Çalışmalarla ilgili CHP bülteni şöyle:
"Cumhuriyet Halk Partisi (CHP) 1. sıra milletvekili adayı Veli Ağbaba ve 2. sıra milletvekili adayı Ali Dağdelen, Yukarı Banazı esnafını ziyaret ederek sorunlarını dinlediler.
Daha sonra Aşağıbağlar Mahallesi’nde yapılan açık hava toplantısına katılan aylar, CHP’nin projelerini yurttaşlara anlattılar. CHP milletvekili adayı Veli Ağbaba burada yaptığı konuşmada, “Bu seçimin ayrı bir önemi var. Burada yoksulluk ile ilgili tek iddiası olan parti Cumhuriyet Halk Partisidir. 22 Mayıs’taki değişimden bu yana bu partide önemli şeyler değişti, hem genel başkan değişti, hem kadrolar değişti. Şimdi önümüzdeki dönemde Türkiye’nin sorunlarına teşhis koyan ve Türkiye’nin sorunlarını bilen bir kadro hem Malatya’da hem de Türkiye’de bir iktidar mücadelesi veriyor” dedi.

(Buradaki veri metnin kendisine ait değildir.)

(* ===== verification/ComposeIsolation.v ===== *)
(** * ComposeIsolation: what an admitted Compose project cannot do

    The contract of [ComposePolicy] as a predicate on the project Docker resolves:
    no privileges, no host namespaces, files and mounts inside the workspace, the
    worker's own network and images, bounded processors and memory.  The validator
    admits exactly the projects that meet it. *)

From S2P Require Import Prelude Contracts Docs Paths ComposePolicy.
From Stdlib Require Import Ascii SpecFloat.

(** ** The contract *)

Section contract.
Context `{PyRepr} `{Filesystem} `{Sha256} (worker_id : string) (workspace : option path).

(** The field is not set, or is set to something false. *)
Definition off (config : mapping) (field : string) : Prop := doc_truthy (get field config) = false.
Definition absent (config : mapping) (field : string) : Prop := is_null (get field config) = true.

Definition inside (s : string) : Prop := ∃ w, workspace = Some w ∧ under (path_of s) w.

(** No socket of the daemon, and a bind mount of an absolute path of the workspace. *)
Definition mount_confined (volume : doc) : Prop :=
  let '(source, target, volume_type) := volume_parts volume in
  is_socket_path source = false ∧ is_socket_path target = false ∧
  (volume_type = "bind" → starts_with "/" source = true ∧ inside source).

Definition context_confined (context : doc) : Prop :=
  doc_truthy context = false ∨ ∃ s, context = DStr s ∧ inside s.
(** A Dockerfile is relative to the context of its build. *)
Definition dockerfile_confined (context dockerfile : doc) : Prop :=
  doc_truthy dockerfile = false ∨
  ∃ d, dockerfile = DStr d ∧
    if is_absolute (path_of d) then inside d
    else ∃ c, context = DStr c ∧ inside (path_str (join (path_of c) (path_of d))).

Definition build_confined (config : mapping) : Prop :=
  absent config "build" ∨
  ∃ build, build_mapping (get "build" config) = Some build ∧
    (∀ k, k ∈ build.*1 → k ∈ PERMITTED_BUILD_KEYS) ∧
    context_confined (get "context" build) ∧
    dockerfile_confined (get "context" build) (get "dockerfile" build).

Definition limits_confined (config : mapping) : Prop :=
  ∃ limits cpu memory, limits_of config = Some (DMap limits) ∧
    cpu_limit (get "cpus" limits) = Ok cpu ∧ cpu_in_bounds cpu = true ∧
    memory_bytes (get "memory" limits) = Ok (Some memory) ∧ memory ≤ MAX_MEMORY_LIMIT_BYTES.

Definition own_network_only (networks : doc) : Prop :=
  ∃ names, network_names networks = Ok names ∧ names ≠ [] ∧ ∀ v, v ∈ names → v = DStr "default".

(** One service, under its name. *)
Definition service_confined (name : string) (config : mapping) : Prop :=
  off config "privileged" ∧
  (∀ f, f ∈ NAMESPACE_FIELDS → absent config f) ∧
  (∀ f, f ∈ CAPABILITY_FIELDS ++ UNSUPPORTED_FIELDS → off config f) ∧
  has_key "container_name" config = false ∧
  (absent config "build" ∨ get "image" config = DStr (build_image worker_id name)) ∧
  build_confined config ∧
  (∃ l, get_or (DList []) "volumes" config = DList l ∧ ∀ v, v ∈ l → mount_confined v) ∧
  own_network_only (get "networks" config) ∧
  limits_confined config.

(** A named volume: local, without options, and without a name of the worker's. *)
Definition volume_confined (v : doc) : Prop :=
  v = DNull ∨
  ∃ m, v = DMap m ∧ off m "external" ∧ get_or (DStr "local") "driver" m = DStr "local" ∧
    off m "driver_opts" ∧ has_key "name" m = false.

Definition definitions_confined (definitions : doc) : Prop :=
  definitions = DNull ∨
  ∃ l, definitions = DMap l ∧ ∀ name v, (name, v) ∈ l →
    ∃ m, v = DMap m ∧ off m "external" ∧ context_confined (get "file" m).

Definition project_confined (data : mapping) : Prop :=
  (∃ services, get "services" data = DMap services ∧ services ≠ [] ∧
     ∀ name v, (name, v) ∈ services → ∃ config, v = DMap config ∧ service_confined name config) ∧
  (∃ networks m, get "networks" data = DMap networks ∧ (∀ k, k ∈ networks.*1 → k = "default") ∧
     lookup_key "default" networks = Some (DMap m) ∧
     get "name" m = DStr ("dev_proj_" +:+ worker_id) ∧ doc_truthy (get "external" m) = true) ∧
  (get "volumes" data = DNull ∨
   ∃ l, get "volumes" data = DMap l ∧ ∀ name v, (name, v) ∈ l → volume_confined v) ∧
  definitions_confined (get "secrets" data) ∧
  definitions_confined (get "configs" data).
End contract.

(** ** The contract of a source file

    Every path a Compose loader reads is a literal path of the workspace, as seen
    from the directory of the project; what loads by another way is refused. *)

Section source_contract.
Context `{PyRepr} `{Filesystem} (base workspace : path).

Definition literal_path (v : doc) : Prop :=
  ∃ s, v = DStr s ∧ s ≠ "" ∧ interpolates (String.list_ascii_of_string s) = false ∧
    under (join base (path_of s)) workspace.
(** A path, or a list of paths and of mappings that name one. *)
Definition literal_paths (v : doc) : Prop :=
  literal_path v ∨
  ∃ l, v = DList l ∧ ∀ item, item ∈ l → literal_path (match item with DMap m => get "path" m | _ => item end).

Definition if_declared (m : mapping) (key : string) (P : doc → Prop) : Prop :=
  ∀ v, lookup_key key m = Some v → P v.
Definition undeclared (m : mapping) (key : string) : Prop := lookup_key key m = None.

Definition source_build_confined (config : mapping) : Prop :=
  match get "build" config with
  | DNull => True
  | DMap build =>
      (∀ k, k ∈ build.*1 → k ∈ PERMITTED_BUILD_KEYS) ∧
      literal_path (get_or (DStr ".") "context" build) ∧
      if_declared build "dockerfile" (λ v, ∃ c d, get_or (DStr ".") "context" build = DStr c ∧ v = DStr d ∧
        literal_path (DStr (path_str (join (path_of c) (path_of d)))))
  | context => literal_path context
  end.

(** The mapping under the key, if it is one, does not declare the field. *)
Definition nowhere (config : mapping) (key field : string) : Prop :=
  ∀ m, get key config = DMap m → undeclared m field.

Definition source_service_confined (config : mapping) : Prop :=
  if_declared config "env_file" literal_paths ∧
  undeclared config "label_file" ∧
  (absent config "extends" ∨
   ∃ m, get "extends" config = DMap m ∧ if_declared m "file" literal_path) ∧
  source_build_confined config ∧
  nowhere config "credential_spec" "file" ∧ nowhere config "develop" "watch".

Definition source_mount_confined (volume : doc) : Prop :=
  let '(source, target, volume_type) := volume_parts volume in
  is_socket_path source = false ∧ is_socket_path target = false ∧
  (volume_type = "bind" → starts_with "/" source = false).

Definition source_definitions_confined (data : mapping) (kind : string) : Prop :=
  ∃ l, get_or (DMap []) kind data = DMap l ∧ ∀ name v, (name, v) ∈ l →
    ∃ m, v = DMap m ∧ off m "external" ∧ if_declared m "file" literal_path.

Definition source_confined (data : mapping) : Prop :=
  (∃ services, get_or (DMap []) "services" data = DMap services ∧
     ∀ name v, (name, v) ∈ services → ∃ config, v = DMap config ∧
       has_key "container_name" config = false ∧
       (∃ l, get_or (DList []) "volumes" config = DList l ∧ ∀ v, v ∈ l → source_mount_confined v) ∧
       source_service_confined config) ∧
  (get "volumes" data = DNull ∨
   ∃ l, get "volumes" data = DMap l ∧ ∀ name v m, (name, v) ∈ l → v = DMap m → has_key "name" m = false) ∧
  undeclared data "include" ∧
  source_definitions_confined data "secrets" ∧ source_definitions_confined data "configs".
End source_contract.

(** ** A check that finds nothing *)

Lemma clean_deny b e : deny b e = Ok [] ↔ b = false.
Proof. destruct b; naive_solver. Qed.
Lemma clean_all_of l : all_of l = Ok [] ↔ Forall (λ c, c = Ok []) l.
Proof.
  induction l as [|c l IH]; cbn; [by split|]. rewrite Forall_cons, <-IH.
  destruct c as [es|e]; cbn; [|naive_solver]. destruct (all_of l) as [es'|e]; cbn; [|naive_solver].
  split; [intros [= [-> ->]%app_eq_nil]; done|by intros [[= ->] [= ->]]].
Qed.
Lemma clean_for_each {A} (l : list A) f : for_each l f = Ok [] ↔ ∀ x, x ∈ l → f x = Ok [].
Proof. unfold for_each. rewrite clean_all_of, Forall_fmap, Forall_forall. done. Qed.
Lemma clean_pairs {A B} (l : list (A * B)) f :
  (∀ x, x ∈ l → f x = Ok []) ↔ ∀ a b, (a, b) ∈ l → f (a, b) = Ok ([] : list string).
Proof. split; [auto|]. intros Hl [a b]. apply Hl. Qed.
Lemma clean_bind {A} (m : res A) f : m ≫= f = Ok ([] : list string) ↔ ∃ a, m = Ok a ∧ f a = Ok [].
Proof. destruct m; cbn; naive_solver. Qed.
Lemma clean_result m :
  (es ← m; mret (result_of es)) = Ok (mkValidationResult true []) ↔ m = Ok [].
Proof.
  destruct m as [es|e]; cbn; [|naive_solver]. unfold result_of.
  split; [intros [= _ ->]; done|by intros [= ->]].
Qed.
Lemma is_text_true t v : is_text t v = true ↔ v = DStr t.
Proof. destruct v; cbn; rewrite ?bool_decide_eq_true; naive_solver. Qed.
#[export] Hint Rewrite clean_deny clean_all_of @clean_for_each @clean_bind negb_false_iff
  andb_false_iff orb_false_iff @Forall_cons @Forall_nil is_text_true : clean.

Türkiye’nin temel sorunu olan yoksulluğu bitirme mücadelesi verdiklerini kaydeden Ağbaba, şunları söyledi:
“AKP’nin oy aldığı yerlerde de aynı, CHP’nin oy aldığı yerlerde de aynı sorun var; yoksulluk ve işsizlik. Diyorlar ki Malatya büyüdü, Türkiye büyüdü diyorlar. Ben burada Aşağıbağlar mahallesinde soruyorum, burada 2002’den bu yana zenginleşen kimse var mı? Yok. Zenginleşen birileri var, ama burada yok. Zenginleşenler borsada hisselerini kullananlar, dışarıdan parasını getirenler ve bir de AKP’nin yandaşları. AKP’nin bir sloganı var diyor ki ‘İstikrar sürsün Malatya büyüsün’. Büyüyen bir şeyler var, zenginleşen birileri var. Sizlere birkaç örnek vereyim; Malatya’da icra dosya sayısı 115 bine çıktı. Türkiye’de yeşil kart kullanma oranı yüzde 18 iken Malatya’da yeşil kartlı sayısı nüfusun yüzde 35’ine ulaştı. Bunun anlamı şu; Malatya Türkiye’den daha yoksul. Yine Malatya’da her 4 kişiden 1 kişi yardıma muhtaç. Malatya’nın iller arasında ekonomideki büyüme sıralaması 61. Büyüyen bir şeyler var ama büyüyen sizlerin keseleri ve Malatya’nın ekonomisi değil.”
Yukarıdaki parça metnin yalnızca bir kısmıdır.